The group of the powerful... the voice of the weak

November 23, 2020
Tariq Al-Homayed

If there is any title for the Group of Twenty Summit that was held remotely in Riyadh, then it would be the summit of “Restoring reassurance and hope for the peoples of the world,” as was highlighted by Custodian of the Two Holy Mosques King Salman in his opening speech.

The speech of King Salman made the G20 summit a forum of the powerful and a voice for the weak, as the Monarch’s speech manifested the concern for the people of the world, specifically for the people of the developing countries and the poor societies.

In the speech of King Salman, the ruler of Saudi Arabia, there was also a concern for the climate, environment, and a call to ensure the availability of vaccines for the COVID-19 pandemic at affordable prices, and to ensure its equitable access to both the poor and rich countries.

The King’s speech was the voice of motivation for the youth and in defense of women. King Salman said in his speech: “Although we are optimistic about the progress made in developing vaccines, therapeutics, and diagnostics tools for COVID-19, we must work to create the conditions for affordable and equitable access to these tools for all peoples. At the same time, we must prepare better for any future pandemic.”

The King continued saying: “I am confident that the Riyadh Summit will deliver significant and decisive results and will lead to adopting economic and social policies that will restore hope and reassurance to the people of the world. We must also continue to support the global economy and reopen our economies and borders to facilitate the mobility of trade and people,” he said.

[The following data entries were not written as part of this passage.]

Lemma cancel_in_try (w : world) (i : nat) (t : task) (now : Z) :
  tasks w !! i = Some t -> in_try (t_pc t) = true -> t_cancel t = true ->
  clock w <= now -> t_wake t <= now ->
  exists w',
    step (RunTask i now) w = Some w' /\
    tasks w' = <[i := Task FW_post
                         (now + Z.max 0 (1000 * config_get (CONFIG w) "post_flush_sec")) false]>
                 (tasks w) /\
    clock w' = now /\ CONFIG w' = CONFIG w /\
    valves w' = Some Flush /\ pump_on w' = pump_on w /\
    running_task_type w' = Some FLUSHING /\
    last_flush w' = last_flush w /\ last_filtering w' = last_filtering w.
Proof.
  intros Ht Hp Hc Hk Hw. destruct t as [p wk c]. cbn in Hp, Hc, Hw. subst c.
  open_world w. unfold step. cbn [tasks]. rewrite Ht. cbn [t_pc t_wake t_cancel].
  rewrite (leb_true _ _ Hk), (leb_true _ _ Hw).
  destruct p; try discriminate; cbn [pc_done negb andb]; unfold due; exec_M;
    (eexists; split; [reflexivity|]); cbn; auto 10.
Qed.

(** A cancellation during the pre-flush ends the task and touches nothing
    else: the pins and the two time stamps stay as they are. *)
Lemma cancel_in_pre_flush (w : world) (i : nat) (t : task) (now : Z) :
  tasks w !! i = Some t -> in_pre_flush (t_pc t) = true -> t_cancel t = true ->
  clock w <= now -> t_wake t <= now ->
  exists w',
    step (RunTask i now) w = Some w' /\
    tasks w' = <[i := Task Done (now + 0) false]> (tasks w) /\
    hw w' = hw w /\ last_flush w' = last_flush w /\ last_filtering w' = last_filtering w.
Proof.
  intros Ht Hp Hc Hk Hw. destruct t as [p wk c]. cbn in Hp, Hc, Hw. subst c.
  open_world w. unfold step. cbn [tasks]. rewrite Ht. cbn [t_pc t_wake t_cancel].
  rewrite (leb_true _ _ Hk), (leb_true _ _ Hw).
  destruct p; try discriminate; cbn [pc_done negb andb]; unfold due; exec_M;
    (eexists; split; [reflexivity|]); cbn; auto 10.
Qed.

Lemma resume_post (w : world) (i : nat) (wk now : Z) :
  tasks w !! i = Some (Task FW_post wk false) -> clock w <= now -> wk <= now ->
  exists w',
    step (RunTask i now) w = Some w' /\
    tasks w' = <[i := Task FW_psd2
                         (now + Z.max 0 (config_get (CONFIG w) "pump_switch_delay")) false]>
                 (tasks w) /\
    clock w' = now /\ CONFIG w' = CONFIG w /\
    valves w' = valves w /\ pump_on w' = false /\
    last_flush w' = now / 1000 /\ last_filtering w' = last_filtering w.
Proof.
  intros Ht Hk Hw.
  open_world w. unfold step. cbn [tasks]. rewrite Ht. cbn [t_pc t_wake t_cancel].
  rewrite (leb_true _ _ Hk), (leb_true _ _ Hw).
  cbn [pc_done negb andb]; unfold due; exec_M.
  eexists; split; [reflexivity|]. cbn. auto 10.
Qed.

Lemma resume_psd2 (w : world) (i : nat) (wk now : Z) :
  tasks w !! i = Some (Task FW_psd2 wk false) -> clock w <= now -> wk <= now ->
  exists w',
    step (RunTask i now) w = Some w' /\
    tasks w' = <[i := Task FW_drain (now + 2000) false]> (tasks w) /\
    clock w' = now /\ CONFIG w' = CONFIG w /\
    valves w' = Some Drain /\ pump_on w' = false /\
    last_flush w' = last_flush w /\ last_filtering w' = last_filtering w.
Proof.
  intros Ht Hk Hw.
  open_world w. unfold step. cbn [tasks]. rewrite Ht. cbn [t_pc t_wake t_cancel].
  rewrite (leb_true _ _ Hk), (leb_true _ _ Hw).
  cbn [pc_done negb andb]; unfold due; destruct PIN_PUMP0; exec_M;
    (eexists; split; [reflexivity|]); cbn; auto 10.
Qed.

Lemma resume_drain (w : world) (i : nat) (wk now : Z) :
  tasks w !! i = Some (Task FW_drain wk false) -> clock w <= now -> wk <= now ->
  exists w',
    step (RunTask i now) w = Some w' /\
    tasks w' = <[i := Task Done (now + 0) false]> (tasks w) /\
    clock w' = now /\ CONFIG w' = CONFIG w /\
    valves w' = Some Closed /\ pump_on w' = false /\
    last_flush w' = last_flush w /\ last_filtering w' = now / 1000.
Proof.
  intros Ht Hk Hw.
  open_world w. unfold step. cbn [tasks]. rewrite Ht. cbn [t_pc t_wake t_cancel].
  rewrite (leb_true _ _ Hk), (leb_true _ _ Hw).
  cbn [pc_done negb andb]; unfold due; destruct PIN_PUMP0; exec_M;
    (eexists; split; [reflexivity|]); cbn; auto 10.
Qed.

(** ** Button presses while a filtration runs *)

Lemma flags_long sl l : press_of_flags sl l = Long -> sl = false /\ l = true.
Proof. destruct sl, l; cbn; intros; try discriminate; auto. Qed.

Lemma flags_short sl l : press_of_flags sl l = Short -> sl = false /\ l = false.
Proof. destruct sl, l; cbn; intros; try discriminate; auto. Qed.

(** The dispatch of a long press while a filtration runs. *)
Lemma long_press_dispatch (w : world) (sl l : bool) (i : nat) (t : task) :
  press_of_flags sl l = Long ->
  running_task w = Some i -> tasks w !! i = Some t -> pc_done (t_pc t) = false ->
  running_task_type w = Some FILTERING ->
  let w' := exec (decide_action sl l) w in
  CONFIG w' = <["filter_sec" := clock w / 1000 - start_filtering w]> (CONFIG w) /\
  CONFIG_FILE w' = Some (Json (CONFIG w')) /\
  tasks w' = <[i := cancelled (clock w) t]> (tasks w) /\
  running_task w' = Some i /\
  hw w' = hw w /\ clock w' = clock w.
Proof.
  intros Hp Hr Ht Hd Hty. apply flags_long in Hp as [-> ->].
  open_world w. subst. unfold cancelled.
  unfold exec, decide_action, running_task_cancel, task_done, cancel_task.
  exec_M. rewrite Ht, Hd. exec_M. rewrite Ht, Hd. exec_M.
  auto 10.
Qed.

(** The dispatch of a short press while a filtration runs. *)
Lemma short_press_dispatch (w : world) (sl l : bool) (i : nat) (t : task) :
  press_of_flags sl l = Short ->
  running_task w = Some i -> tasks w !! i = Some t -> pc_done (t_pc t) = false ->
  running_task_type w = Some FILTERING ->
  let w' := exec (decide_action sl l) w in
  tasks w' = <[i := cancelled (clock w) t]> (tasks w) /\
  running_task w' = Some i /\
  CONFIG w' = CONFIG w /\ CONFIG_FILE w' = CONFIG_FILE w /\
  hw w' = hw w /\ clock w' = clock w.
Proof.
  intros Hp Hr Ht Hd Hty. apply flags_short in Hp as [-> ->].
  open_world w. subst. unfold cancelled.
  unfold exec, decide_action, running_task_cancel, task_done, cancel_task.
  exec_M. rewrite Ht, Hd. exec_M. rewrite Ht, Hd. exec_M.
  auto 10.
Qed.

King Salman also underlined the need to continue laying the basic foundations for robust, sustainable, and inclusive growth. “We need to promote access to opportunity for all, especially women and youth to enhance their roles in the society and in the job market through education, training, job creation, as well as supporting entrepreneurship, strengthening financial inclusion, and bridging the digital gaps among individuals.”

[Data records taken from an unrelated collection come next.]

(** * plsdo: call-site correlation over a parsed Go package

    A shallow embedding of the three packages of the repository:
    - [pkg/ast]   the syntax-tree analyzer ([ASTProcessor]),
    - [pkg/gopls] the protocol client ([GoplsClient]),
    - [pkg/plsdo] the orchestrator ([Matcher]).

    Go's [int] and [token.Pos] are 64-bit integers, modelled by [Z] with the
    wrap-around written out where the code does arithmetic on caller-supplied
    values.  Go strings are byte sequences, modelled by [string].  The
    libraries the code calls (go/token, the traversal of go/ast, strings,
    strconv, bufio, go-glob, slices) are modelled after their sources; the
    parser, the file system and the package resolver are parameters of the
    analyzer, and the JSON encoder and decoder are parameters of the client. *)

From Stdlib Require Import ZArith String Ascii List Lia Bool Permutation Sorted.
From Stdlib Require Import DecimalString DecimalPos.
From stdpp Require Import base option gmap strings list sorting.

Import ListNotations.
Local Open Scope string_scope.
Local Open Scope list_scope.
Local Open Scope Z_scope.

Set Warnings "-register-all".

(** ** Go's 64-bit signed integers *)

Module GoInt.

Definition min_int : Z := - 2 ^ 63.
Definition max_int : Z := 2 ^ 63 - 1.

Definition in_range (z : Z) : Prop := min_int <= z <= max_int.

(** Two's-complement wrap-around of a mathematical integer. *)
Definition wrap (z : Z) : Z := (z + 2 ^ 63) mod 2 ^ 64 - 2 ^ 63.

Definition add (a b : Z) : Z := wrap (a + b).
Definition sub (a b : Z) : Z := wrap (a - b).

End GoInt.
(** * Maze AI solver: decision-and-learning core

    A shallow embedding of the agents of the maze solver
    (QLearningAgent, HybridMazeAgent, NeuralMazeAgent), of the reward
    model of EnhancedAgentState, of the dynamic elements' occupancy test,
    of the MCTS planner and of the AutoEpsilonScheduler, with the
    properties of their specification.

    Numbers.  A JavaScript number is modelled by an exact rational
    ([Q]); rounding of doubles is not modelled, except in the gradient
    update of the linear head, which is followed on IEEE 754 doubles
    (modules [Doubles] and [LinearHead]).  Where the source lets
    [-Infinity] flow into arithmetic (the bootstrap term of the tabular
    update) the type [num] adds the two infinities and NaN to the
    rationals, with the IEEE rules for them.  Equality of rationals is
    [Qeq] ([==]): the same number, whatever the fraction.

    Randomness.  [Math.random()] is a stream [nat -> Q] read at an
    explicit cursor.  Wall-clock time (the planner's budget) is the
    number of passes the loop makes before the deadline. *)

From Stdlib Require Import ZArith QArith Qround Lqa Lia List Bool String Sorted.
From Stdlib Require SpecFloat.
From stdpp Require Import base option list strings gmap.
Import ListNotations.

The King called on the leaders of the group to provide support to the developing countries in a coordinated manner to maintain the development already achieved over the past decades.

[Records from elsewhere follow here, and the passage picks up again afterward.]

(** * squaredance: local persistence and validated backup / restore

    A shallow embedding of
      - src/schemas/index.ts      (the zod schemas of a user profile),
      - src/utils/local-storage.ts (the key-value store adapter),
      - src/utils/backup.ts       (the backup codec),
      - src/test/setup.ts         (LocalStorageMock, the Storage the tests run on),
      - src/components/ProfileModal.tsx (validateName, the caller-layer check),
    together with the parts of the platform they call: JavaScript values,
    [JSON.stringify] / [JSON.parse], the zod combinators, the console and the
    Web Storage interface. *)

From Stdlib Require Import ZArith NArith Ascii String List Decimal DecimalString
  DecimalFacts DecimalPos DecimalN.
From stdpp Require Import base option list gmap strings.

Set Warnings "-register-all".
Local Open Scope string_scope.
Local Open Scope list_scope.
Local Open Scope Z_scope.

(** Method chaining, [schema |> z.min 1 |> z.max 20] for
    [schema.min(1).max(20)]. *)
Notation "x |> f" := (f x) (at level 45, left associativity, only parsing).

(** ** JavaScript values *)

(** A JavaScript number as far as this code looks at it: the type test, the
    integer test and comparisons with a constant. [Int z] is the integer [z];
    [Dec c s] is the non-integer [c / 10^s], with [c] not a multiple of ten
    (the form in which [JSON.parse] delivers it). Rounding to a double is
    not modelled, and neither are [NaN] and the infinities, which JSON text
    cannot denote. *)
Inductive number : Type :=
  | Int (z : Z)
  | Dec (coeff : Z) (scale : positive).

(** The values that reach the validators: what [JSON.parse] produces
    (null, booleans, numbers, strings, arrays, objects) plus [undefined]
    and bigints, which [JSON.stringify] drops, respectively refuses. An
    object is the list of its own properties in insertion order. *)
Inductive JSValue : Type :=
  | JSUndefined
  | JSNull
  | JSBoolean (b : bool)
  | JSNumber (n : number)
  | JSBigInt (z : Z)
  | JSString (s : string)
  | JSArray (elements : list JSValue)
  | JSObject (props : list (string * JSValue)).

Module Number.
(** [Number.isInteger(n)]. *)
Definition isInteger (n : number) : bool :=
  match n with Int _ => true | Dec _ _ => false end.

(** [n < k] and [n <= k] for an integer constant [k]. *)
Definition ltb (n : number) (k : Z) : bool :=
  match n with
  | Int z => z <? k
  | Dec c s => c <? k * 10 ^ Z.pos s
  end.

Definition leb (n : number) (k : Z) : bool :=
  match n with
  | Int z => z <=? k
  | Dec c s => c <=? k * 10 ^ Z.pos s
  end.
End Number.

Module Obj.
(** [key in obj], for an own property. *)
Fixpoint has (key : string) (props : list (string * JSValue)) : bool :=
  match props with
  | [] => false
  | (k, _) :: rest => String.eqb k key || has key rest
  end.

He also underlined the need to create the conditions for a more sustainable economy. “Therefore, we have advocated the Circular Carbon Economy as an effective approach for achieving our climate goals and ensuring a cleaner, more sustainable, and affordable energy systems. We must lead the international community in preserving and conserving our environment.”

Therefore, the Riyadh summit was the voice of political reason to ensure the cooperation of two-thirds of the earth that this summit represents combinedly, in addition to ensuring the stability of 80 percent of the global gross domestic product.

I write this column before the final communiqué of G20 is issued, but what was evident from the words of King Salman and other leaders of the G20, in which every member country attended with the highest level of representation, is that this summit would be a turning point for the work of the G20, as it was the case of the 2008 G20 summit, which was instrumental in saving the world from economic collapse.

Therefore, the Riyadh summit is historic, especially since it is for the first time that two summits were being held in one year, under the presidency of one country, which is Saudi Arabia.

It was held virtually, but this virtuality showed the reality of our developed country, which is experiencing a real transformation that strives to have a prosperous future under the Vision 2030.